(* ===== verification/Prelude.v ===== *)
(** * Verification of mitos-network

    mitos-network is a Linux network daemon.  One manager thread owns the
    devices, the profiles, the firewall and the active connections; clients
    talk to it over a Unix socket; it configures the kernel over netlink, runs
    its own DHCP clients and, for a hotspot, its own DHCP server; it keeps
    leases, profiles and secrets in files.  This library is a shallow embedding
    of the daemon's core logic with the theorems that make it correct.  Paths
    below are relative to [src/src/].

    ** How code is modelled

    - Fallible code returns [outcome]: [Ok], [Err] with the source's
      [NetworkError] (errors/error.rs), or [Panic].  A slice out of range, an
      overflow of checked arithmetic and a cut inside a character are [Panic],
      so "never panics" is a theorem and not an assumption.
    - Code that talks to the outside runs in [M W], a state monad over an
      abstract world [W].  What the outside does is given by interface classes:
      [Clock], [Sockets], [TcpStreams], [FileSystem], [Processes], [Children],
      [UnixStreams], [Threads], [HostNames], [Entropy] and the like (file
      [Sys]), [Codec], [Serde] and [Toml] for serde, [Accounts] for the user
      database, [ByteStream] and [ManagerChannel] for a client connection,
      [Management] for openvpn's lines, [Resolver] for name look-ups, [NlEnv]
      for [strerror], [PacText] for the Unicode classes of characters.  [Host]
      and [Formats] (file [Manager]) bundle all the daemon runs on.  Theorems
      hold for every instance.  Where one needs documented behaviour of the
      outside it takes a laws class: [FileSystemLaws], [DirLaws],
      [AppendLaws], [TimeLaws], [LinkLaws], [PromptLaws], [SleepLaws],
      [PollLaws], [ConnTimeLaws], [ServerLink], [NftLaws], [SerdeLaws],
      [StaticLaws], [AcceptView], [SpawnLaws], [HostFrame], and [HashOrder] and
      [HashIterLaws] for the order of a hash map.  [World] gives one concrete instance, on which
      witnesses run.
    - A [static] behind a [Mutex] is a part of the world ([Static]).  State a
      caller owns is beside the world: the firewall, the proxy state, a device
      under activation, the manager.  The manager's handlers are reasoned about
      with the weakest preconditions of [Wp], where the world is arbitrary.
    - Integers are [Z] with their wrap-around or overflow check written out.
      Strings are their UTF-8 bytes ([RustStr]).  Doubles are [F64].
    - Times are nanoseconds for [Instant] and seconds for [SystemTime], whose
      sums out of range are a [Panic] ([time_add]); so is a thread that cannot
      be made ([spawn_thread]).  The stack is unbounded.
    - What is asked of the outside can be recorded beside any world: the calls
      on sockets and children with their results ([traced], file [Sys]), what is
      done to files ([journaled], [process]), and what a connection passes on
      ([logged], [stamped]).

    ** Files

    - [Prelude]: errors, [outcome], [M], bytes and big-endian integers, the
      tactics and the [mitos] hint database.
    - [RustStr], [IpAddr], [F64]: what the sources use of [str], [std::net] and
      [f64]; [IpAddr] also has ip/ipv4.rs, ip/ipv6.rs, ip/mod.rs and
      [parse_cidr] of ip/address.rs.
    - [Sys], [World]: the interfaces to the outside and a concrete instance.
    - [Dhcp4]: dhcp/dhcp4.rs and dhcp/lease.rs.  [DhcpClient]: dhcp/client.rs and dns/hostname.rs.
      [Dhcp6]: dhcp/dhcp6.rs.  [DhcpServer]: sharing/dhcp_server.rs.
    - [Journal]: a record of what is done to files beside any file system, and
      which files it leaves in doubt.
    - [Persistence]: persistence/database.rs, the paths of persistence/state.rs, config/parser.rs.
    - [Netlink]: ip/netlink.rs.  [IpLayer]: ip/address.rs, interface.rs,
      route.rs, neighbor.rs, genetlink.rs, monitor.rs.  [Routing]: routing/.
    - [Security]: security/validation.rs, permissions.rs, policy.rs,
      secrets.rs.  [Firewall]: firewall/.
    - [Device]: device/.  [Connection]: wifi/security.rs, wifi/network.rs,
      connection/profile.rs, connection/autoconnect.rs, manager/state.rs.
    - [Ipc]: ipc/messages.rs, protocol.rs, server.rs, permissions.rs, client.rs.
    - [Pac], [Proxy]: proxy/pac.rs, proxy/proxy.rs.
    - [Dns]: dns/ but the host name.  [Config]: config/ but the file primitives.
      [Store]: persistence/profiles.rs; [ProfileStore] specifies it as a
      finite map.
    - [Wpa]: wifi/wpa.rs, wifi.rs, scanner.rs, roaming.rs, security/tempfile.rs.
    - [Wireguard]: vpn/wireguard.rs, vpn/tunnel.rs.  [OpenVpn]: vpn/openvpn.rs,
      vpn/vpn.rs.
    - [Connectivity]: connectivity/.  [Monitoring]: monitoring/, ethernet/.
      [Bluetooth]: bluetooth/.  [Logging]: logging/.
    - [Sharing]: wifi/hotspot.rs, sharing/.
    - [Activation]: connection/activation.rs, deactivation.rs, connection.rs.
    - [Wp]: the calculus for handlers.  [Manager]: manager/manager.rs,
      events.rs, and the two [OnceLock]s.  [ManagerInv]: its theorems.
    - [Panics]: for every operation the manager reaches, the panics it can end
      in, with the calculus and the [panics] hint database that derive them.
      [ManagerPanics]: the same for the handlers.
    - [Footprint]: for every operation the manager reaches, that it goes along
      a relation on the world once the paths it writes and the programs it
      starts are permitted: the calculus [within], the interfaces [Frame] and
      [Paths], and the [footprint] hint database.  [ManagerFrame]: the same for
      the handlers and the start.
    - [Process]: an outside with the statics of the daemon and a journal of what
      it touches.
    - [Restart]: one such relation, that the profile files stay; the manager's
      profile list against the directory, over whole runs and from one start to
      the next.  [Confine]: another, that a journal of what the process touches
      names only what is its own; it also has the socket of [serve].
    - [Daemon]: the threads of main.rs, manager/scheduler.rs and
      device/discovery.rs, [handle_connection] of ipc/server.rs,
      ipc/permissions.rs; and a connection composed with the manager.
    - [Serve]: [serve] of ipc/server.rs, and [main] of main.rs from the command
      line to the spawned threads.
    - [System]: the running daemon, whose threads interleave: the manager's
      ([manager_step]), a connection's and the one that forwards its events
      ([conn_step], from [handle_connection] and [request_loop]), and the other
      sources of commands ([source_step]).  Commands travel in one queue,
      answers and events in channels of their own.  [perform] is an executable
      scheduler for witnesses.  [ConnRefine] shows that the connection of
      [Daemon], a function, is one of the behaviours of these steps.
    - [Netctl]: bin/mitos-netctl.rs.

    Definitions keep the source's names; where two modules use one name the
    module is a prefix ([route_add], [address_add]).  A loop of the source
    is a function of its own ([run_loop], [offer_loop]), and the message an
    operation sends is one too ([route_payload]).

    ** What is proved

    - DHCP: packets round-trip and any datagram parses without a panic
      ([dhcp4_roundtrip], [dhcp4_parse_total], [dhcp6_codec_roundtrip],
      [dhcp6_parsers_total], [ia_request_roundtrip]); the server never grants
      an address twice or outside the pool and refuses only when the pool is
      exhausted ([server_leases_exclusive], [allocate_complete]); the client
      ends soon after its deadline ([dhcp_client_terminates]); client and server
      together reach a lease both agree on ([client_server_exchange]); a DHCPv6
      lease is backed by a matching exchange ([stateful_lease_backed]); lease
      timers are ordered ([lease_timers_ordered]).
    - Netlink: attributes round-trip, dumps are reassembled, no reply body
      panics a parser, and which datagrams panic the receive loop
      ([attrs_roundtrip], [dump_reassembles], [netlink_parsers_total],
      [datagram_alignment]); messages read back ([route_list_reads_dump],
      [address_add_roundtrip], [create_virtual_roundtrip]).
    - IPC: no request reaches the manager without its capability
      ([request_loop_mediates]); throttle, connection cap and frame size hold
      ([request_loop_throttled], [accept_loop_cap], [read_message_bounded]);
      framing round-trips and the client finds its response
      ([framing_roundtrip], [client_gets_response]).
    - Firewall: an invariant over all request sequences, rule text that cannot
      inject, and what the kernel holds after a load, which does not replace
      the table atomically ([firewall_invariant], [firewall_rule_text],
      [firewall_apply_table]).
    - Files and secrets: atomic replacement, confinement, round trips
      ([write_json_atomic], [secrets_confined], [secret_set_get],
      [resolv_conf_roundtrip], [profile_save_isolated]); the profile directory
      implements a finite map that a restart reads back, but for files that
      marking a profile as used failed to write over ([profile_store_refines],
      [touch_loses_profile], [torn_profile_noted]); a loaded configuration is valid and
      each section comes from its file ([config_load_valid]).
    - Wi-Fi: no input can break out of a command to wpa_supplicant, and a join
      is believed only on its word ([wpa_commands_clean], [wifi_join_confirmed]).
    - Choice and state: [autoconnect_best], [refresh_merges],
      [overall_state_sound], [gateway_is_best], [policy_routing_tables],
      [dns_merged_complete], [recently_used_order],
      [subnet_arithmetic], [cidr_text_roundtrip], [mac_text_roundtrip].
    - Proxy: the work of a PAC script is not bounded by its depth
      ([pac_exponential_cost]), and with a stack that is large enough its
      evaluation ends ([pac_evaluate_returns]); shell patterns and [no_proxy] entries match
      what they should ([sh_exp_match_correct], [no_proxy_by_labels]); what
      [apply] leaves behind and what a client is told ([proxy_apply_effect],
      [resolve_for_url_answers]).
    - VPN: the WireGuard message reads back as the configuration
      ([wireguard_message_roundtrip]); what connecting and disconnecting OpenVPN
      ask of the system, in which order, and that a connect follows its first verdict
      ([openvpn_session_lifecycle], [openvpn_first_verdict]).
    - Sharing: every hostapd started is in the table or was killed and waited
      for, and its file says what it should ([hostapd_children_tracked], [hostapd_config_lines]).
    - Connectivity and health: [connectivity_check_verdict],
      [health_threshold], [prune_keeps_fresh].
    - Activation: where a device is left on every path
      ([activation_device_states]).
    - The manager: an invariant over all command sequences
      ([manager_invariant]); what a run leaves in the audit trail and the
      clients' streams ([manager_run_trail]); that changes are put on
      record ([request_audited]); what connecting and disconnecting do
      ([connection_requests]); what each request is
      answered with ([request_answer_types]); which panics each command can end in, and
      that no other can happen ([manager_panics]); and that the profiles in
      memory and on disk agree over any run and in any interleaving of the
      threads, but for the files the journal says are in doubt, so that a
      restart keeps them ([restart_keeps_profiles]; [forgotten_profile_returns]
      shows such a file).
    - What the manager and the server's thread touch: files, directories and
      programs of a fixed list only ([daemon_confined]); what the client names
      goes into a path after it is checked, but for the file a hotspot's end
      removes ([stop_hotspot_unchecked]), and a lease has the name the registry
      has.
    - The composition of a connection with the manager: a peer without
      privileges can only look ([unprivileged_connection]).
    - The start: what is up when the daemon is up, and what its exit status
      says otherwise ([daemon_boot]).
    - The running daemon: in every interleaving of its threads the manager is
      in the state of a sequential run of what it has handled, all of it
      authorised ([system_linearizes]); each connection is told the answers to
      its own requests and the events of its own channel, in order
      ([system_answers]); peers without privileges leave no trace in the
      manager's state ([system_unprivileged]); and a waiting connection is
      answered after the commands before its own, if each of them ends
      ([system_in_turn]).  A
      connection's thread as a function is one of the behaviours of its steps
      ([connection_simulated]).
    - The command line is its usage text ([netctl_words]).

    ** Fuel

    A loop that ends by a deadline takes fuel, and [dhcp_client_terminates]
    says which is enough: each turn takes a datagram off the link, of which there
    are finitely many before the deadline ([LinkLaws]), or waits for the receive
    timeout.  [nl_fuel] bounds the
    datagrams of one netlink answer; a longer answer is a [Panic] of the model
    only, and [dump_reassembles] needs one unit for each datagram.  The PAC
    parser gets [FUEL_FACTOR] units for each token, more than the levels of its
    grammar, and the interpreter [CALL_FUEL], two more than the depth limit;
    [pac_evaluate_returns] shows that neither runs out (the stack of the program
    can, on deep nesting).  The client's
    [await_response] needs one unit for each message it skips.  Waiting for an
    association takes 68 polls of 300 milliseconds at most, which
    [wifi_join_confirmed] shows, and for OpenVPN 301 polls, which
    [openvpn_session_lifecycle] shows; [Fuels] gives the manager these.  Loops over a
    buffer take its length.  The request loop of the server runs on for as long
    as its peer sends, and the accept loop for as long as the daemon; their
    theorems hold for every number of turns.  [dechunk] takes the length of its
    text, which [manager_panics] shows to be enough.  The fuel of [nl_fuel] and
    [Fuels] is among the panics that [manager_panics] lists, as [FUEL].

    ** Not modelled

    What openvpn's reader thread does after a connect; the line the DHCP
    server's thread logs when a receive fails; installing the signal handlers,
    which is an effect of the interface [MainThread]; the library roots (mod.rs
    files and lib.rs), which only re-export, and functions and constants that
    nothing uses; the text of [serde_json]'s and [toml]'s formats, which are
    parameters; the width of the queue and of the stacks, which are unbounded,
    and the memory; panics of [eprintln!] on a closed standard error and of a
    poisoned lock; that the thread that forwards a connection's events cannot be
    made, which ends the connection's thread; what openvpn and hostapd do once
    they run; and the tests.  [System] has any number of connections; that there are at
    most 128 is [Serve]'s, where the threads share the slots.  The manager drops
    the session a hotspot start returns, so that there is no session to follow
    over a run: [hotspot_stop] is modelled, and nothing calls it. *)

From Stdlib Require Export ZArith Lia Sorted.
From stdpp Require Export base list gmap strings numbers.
------------------------------------------------------------
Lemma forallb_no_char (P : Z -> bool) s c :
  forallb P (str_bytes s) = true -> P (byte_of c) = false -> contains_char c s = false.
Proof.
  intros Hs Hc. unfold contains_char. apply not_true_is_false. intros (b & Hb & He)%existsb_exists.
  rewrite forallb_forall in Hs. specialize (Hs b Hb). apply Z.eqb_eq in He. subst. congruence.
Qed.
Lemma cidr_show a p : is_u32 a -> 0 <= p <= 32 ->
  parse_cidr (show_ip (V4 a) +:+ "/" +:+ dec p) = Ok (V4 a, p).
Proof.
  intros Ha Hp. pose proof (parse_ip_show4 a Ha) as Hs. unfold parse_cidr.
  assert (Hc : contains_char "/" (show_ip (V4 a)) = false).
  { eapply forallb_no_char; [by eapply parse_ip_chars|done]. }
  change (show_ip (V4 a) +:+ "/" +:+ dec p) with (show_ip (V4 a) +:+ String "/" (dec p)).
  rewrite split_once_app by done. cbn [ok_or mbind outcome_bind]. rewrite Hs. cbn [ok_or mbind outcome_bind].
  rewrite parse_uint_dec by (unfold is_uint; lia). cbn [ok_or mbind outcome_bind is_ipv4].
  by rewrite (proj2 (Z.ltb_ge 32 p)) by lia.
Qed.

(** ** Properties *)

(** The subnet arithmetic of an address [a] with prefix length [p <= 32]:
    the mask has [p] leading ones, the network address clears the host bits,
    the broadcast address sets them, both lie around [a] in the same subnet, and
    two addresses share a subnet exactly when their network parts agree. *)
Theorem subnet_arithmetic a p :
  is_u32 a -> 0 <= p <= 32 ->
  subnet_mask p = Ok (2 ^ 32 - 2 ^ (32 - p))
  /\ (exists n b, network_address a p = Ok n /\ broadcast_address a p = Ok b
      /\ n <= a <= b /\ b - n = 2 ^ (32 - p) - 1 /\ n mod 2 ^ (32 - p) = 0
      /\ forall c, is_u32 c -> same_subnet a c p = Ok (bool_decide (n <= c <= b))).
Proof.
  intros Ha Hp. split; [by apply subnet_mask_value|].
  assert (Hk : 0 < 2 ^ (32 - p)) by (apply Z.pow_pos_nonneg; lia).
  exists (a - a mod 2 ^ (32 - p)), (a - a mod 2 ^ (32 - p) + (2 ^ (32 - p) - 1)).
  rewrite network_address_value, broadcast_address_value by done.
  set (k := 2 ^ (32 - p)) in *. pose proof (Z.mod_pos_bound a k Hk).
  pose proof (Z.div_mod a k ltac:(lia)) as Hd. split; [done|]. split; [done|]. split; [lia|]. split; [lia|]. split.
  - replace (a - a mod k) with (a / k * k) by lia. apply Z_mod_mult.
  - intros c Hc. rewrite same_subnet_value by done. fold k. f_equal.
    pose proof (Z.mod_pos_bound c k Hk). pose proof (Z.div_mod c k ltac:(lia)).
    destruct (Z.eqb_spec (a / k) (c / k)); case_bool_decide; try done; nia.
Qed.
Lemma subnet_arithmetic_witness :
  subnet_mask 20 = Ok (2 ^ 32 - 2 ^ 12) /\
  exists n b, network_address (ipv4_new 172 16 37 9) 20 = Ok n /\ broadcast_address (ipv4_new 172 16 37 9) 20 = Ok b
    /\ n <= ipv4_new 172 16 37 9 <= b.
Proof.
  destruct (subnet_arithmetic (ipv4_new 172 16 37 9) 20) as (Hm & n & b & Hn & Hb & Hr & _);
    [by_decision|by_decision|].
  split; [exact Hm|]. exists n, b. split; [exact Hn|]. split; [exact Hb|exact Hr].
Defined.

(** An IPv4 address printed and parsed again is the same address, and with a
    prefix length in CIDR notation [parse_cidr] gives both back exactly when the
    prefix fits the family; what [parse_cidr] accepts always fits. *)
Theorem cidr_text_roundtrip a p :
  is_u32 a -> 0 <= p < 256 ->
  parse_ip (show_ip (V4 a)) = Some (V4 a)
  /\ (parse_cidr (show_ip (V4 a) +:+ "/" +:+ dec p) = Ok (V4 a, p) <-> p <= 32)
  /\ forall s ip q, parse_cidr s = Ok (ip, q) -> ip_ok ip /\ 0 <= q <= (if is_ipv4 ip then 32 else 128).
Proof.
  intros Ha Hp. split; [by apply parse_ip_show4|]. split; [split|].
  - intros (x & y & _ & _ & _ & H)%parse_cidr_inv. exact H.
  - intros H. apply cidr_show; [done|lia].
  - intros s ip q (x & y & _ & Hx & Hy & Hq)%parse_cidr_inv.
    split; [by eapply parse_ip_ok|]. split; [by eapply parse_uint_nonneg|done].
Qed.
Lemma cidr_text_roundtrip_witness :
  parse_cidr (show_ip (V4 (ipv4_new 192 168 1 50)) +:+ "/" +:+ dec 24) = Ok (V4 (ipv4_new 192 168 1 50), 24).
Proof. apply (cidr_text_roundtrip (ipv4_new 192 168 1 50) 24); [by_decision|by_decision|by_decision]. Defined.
------------------------------------------------------------
▸ About this exercise: What lines above contain "touches"? Copy them out.

▸ Output of the task:
      it touches.
      the next.  [Confine]: another, that a journal of what the process touches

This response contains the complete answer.